Depuratore sotto sequestro, chiavi in tribunale
I rappresentanti della società di tutela chiedono istruzioni precise alla Procura: «Non possiamo rischiare di commettere altri reati»
È sfociata in una protesta, che avrà il suo culmine il prossimo mercoledì 14 novembre, l’indagine della Procura di Busto Arsizio sul depuratore di Sant’Antonino Ticino. Sull’impianto di Lonate pesa infatti un provvedimento di sequestro emesso il 12 luglio scorso. Provvedimento che ha messo in serie difficoltà i sindaci e i rappresentanti del consorzio di gestione, la Società di tutela dell’Arno, Rile e Tenore, che in risposta ai problemi legali si sono dati appuntamento tra due giorni, davanti alla Procura di Busto Arsizio, per consegnare al Procuratore capo Francesco Dettori, le chiavi dell’impianto di Lonate Pozzolo.
«Il provvedimento di sequestro ci permette di continuare la nostra attività ma come possiamo farlo senza indicazioni precise? Rischiamo di subire nuovi provvedimenti giudiziari». A spiegare i fatti, deluso dai risvolti dell’inchiesta, è il leghista Modesto Verderio, presidente della società. «Una linea dell’impianto – ha aggiunto Verderio – ha avuto tempo fa delle difficoltà a rientrare nei paramentri a causa di una presenza di azoto ammoniacale più elevata del limite consentito. Questo ci obbligò a interventire rifacendo una parte dell’impianto che rimase perciò ferma per un periodo di circa sette mesi. In quel periodo i valori anomali, seppur di poco, sforarono il massimo consentito ma senza alcun pericolo per la salute pubblica».
Questo sbalzo non convinse però la procura di Busto Arsizio che decise di indagare sul caso in collaborazione con il Noe (Nucleo operativo ecologico) dei Carabinieri di Milano. Fu proprio questa inchiesta a concludersi con il provvedimento di sequestro. «La nostra volontà è quella di contestare alcuni equivoci che stanno ostacolando l’erogazione di un pubblico servizio – ha precisato Fabrizio Busignani, legale della società -. Prima di tutto il fatto che la Procura abbia ritenuto di considerare il depuratore come un impianto industriale e non urbano. Questa presunzione comporta una grave conseguenza: i provvedimenti nei nostri confroni assumono carattere penale e non amministrativo come avvenuto sinora. Eppure la legge per identificare l’attività di un depuratore è chiara: usa il criterio della prevalenza. Se le acque trattate sono per la maggior parte reflui urbani si tratta di un impianto urbano viceversa l’impianto è industriale. Nel nostro caso, dati dei comuni alla mano, solo il 30 per cento delle acque proviene dalle fabbriche della zona».

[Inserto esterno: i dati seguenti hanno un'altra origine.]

Definition longRunningSinkOf (sink : Sink S) (longRunning : option (RequestInfo → bool)) cx : option (Sink S) :=
  match longRunning, rc_info cx with
  | Some check, Some info => if check info then Some sink else None
  | _, _ => None
  end.

(** What the deferred function makes of the handler's ending. *)
Definition finishAudit (sink : Sink S) (longRunningSink : option (Sink S)) cx (omit : list Stage) (res : ending)
    : ending :=
  match res with
  | (Ret a, w) => leaveAudit sink longRunningSink cx omit (inl a) w
  | (Panic msg, w) => leaveAudit sink longRunningSink cx omit (inr msg) w
  end.

(** Storing the first event: whether it was accepted, and the state after it. *)
Definition firstEvent (sink : Sink S) (policy : Checker) (attrs : AttributesRecord) cx w : bool * world (fstate S) :=
  let ev := set_Stage StageRequestReceived (attachedEvent policy attrs cx w) in
  if existsb (λ stage, ev_Stage ev == stage) (policy attrs).2 then (true, attach ev w)
  else let '(ok, s) := sink (stamp ev cx) (w_state (attach (stamp ev cx) w)) in
       (ok, World (w_heap w) (w_header w) s).

Lemma WithAudit_eq h sink policy longRunning rw cx w attrs :
  GetAuthorizerAttributes cx = inl attrs → (policy attrs).1 ≠ LevelNone →
  WithAudit respond h (Some (sink, policy)) longRunning rw cx w =
  let '(ok, w1) := firstEvent sink policy attrs cx w in
  let longRunningSink := longRunningSinkOf sink longRunning cx in
  let omit := (policy attrs).2 in
  if ok then finishAudit sink longRunningSink cx omit
               (h (auditResponseWriter rw longRunningSink cx omit) cx (fresh_once w1))
  else respond (InternalError (Errorf "failed to store audit event" [])) rw cx w1.
Proof.
  intros Hattrs Hlevel. unfold WithAudit, firstEvent, mbind, HM_bind. rewrite createAuditEvent_eq, Hattrs.
  rewrite bool_decide_eq_false_2 by done. rewrite edit_event_eq, processAuditEvent_eq.
  set (ev := set_Stage _ _). unfold finishAudit, try_, reset_once, set_fstate.
  destruct (existsb _ _); cbn [negb].
  - by destruct (h _ _ _) as [[]].
  - destruct (sink _ _) as [[] s]; cbn [negb]; [|done]. by destruct (h _ _ _) as [[]].
Qed.

Lemma firstEvent_spec sink policy attrs cx w :
  w_header (firstEvent sink policy attrs cx w).2 = w_header w ∧
  (a_User attrs = rc_user cx → (firstEvent sink policy attrs cx w).1 = true →
   StageRequestReceived ∈ (policy attrs).2 ∨
   ∃ ev s, ev_Stage ev = StageRequestReceived ∧ ev_Level ev = (policy attrs).1 ∧
     (∀ u, rc_user cx = Some u → ev_User ev = userInfoOf u) ∧ (sink ev s).1 = true).
Proof.
  unfold firstEvent. set (ev := set_Stage _ _). destruct (existsb _ _) eqn:Homit.
  { split; [done|]. intros _ _. left. apply existsb_elem_of in Homit as (stage & Hin & Heq).
    by apply bool_decide_eq_true in Heq as <-. }
  destruct (sink _ _) as [ok s] eqn:Hsink. split; [done|]. intros Huser Hok. right.
  exists (stamp ev cx), (w_state (attach (stamp ev cx) w)). split_and!; [done| | |by rewrite Hsink].
  - subst ev. cbn. unfold attachedEvent.
    by match goal with |- ev_Level (NewEventFromRequest ?h ?u ?i ?d ?t ?l ?a ?p) = _ =>
      destruct (NewEventFromRequest_with h u i d t l a p) as [m ->] end.
  - intros u Hu. subst ev. cbn. unfold attachedEvent.
    match goal with |- ev_User (NewEventFromRequest ?h ?u ?i ?d ?t ?l ?a ?p) = _ =>
      destruct (NewEventFromRequest_with h u i d t l a p) as [m ->] end. cbn. by rewrite Huser, Hu.
Qed.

L’inchiesta ha avuto però anche un altro effetto rilevante: «Il sequestro – ha concluso l’avvocato – ha impedito, di fatto, il rinnovo dell’autorizzazione allo scarico del depuratore da parte dell’ente di competenza, la Provincia di Milano. Il depuratore sta perciò operando senza questa necessaria conseguenza, gli amministratori rischiano perciò nuovi provvedimenti giudiziari. Non possiamo continuare a lavorare così. È tempo che ognuno assuma le proprie responsabilità e risponda del disservizio che si sta causando ai cittadini».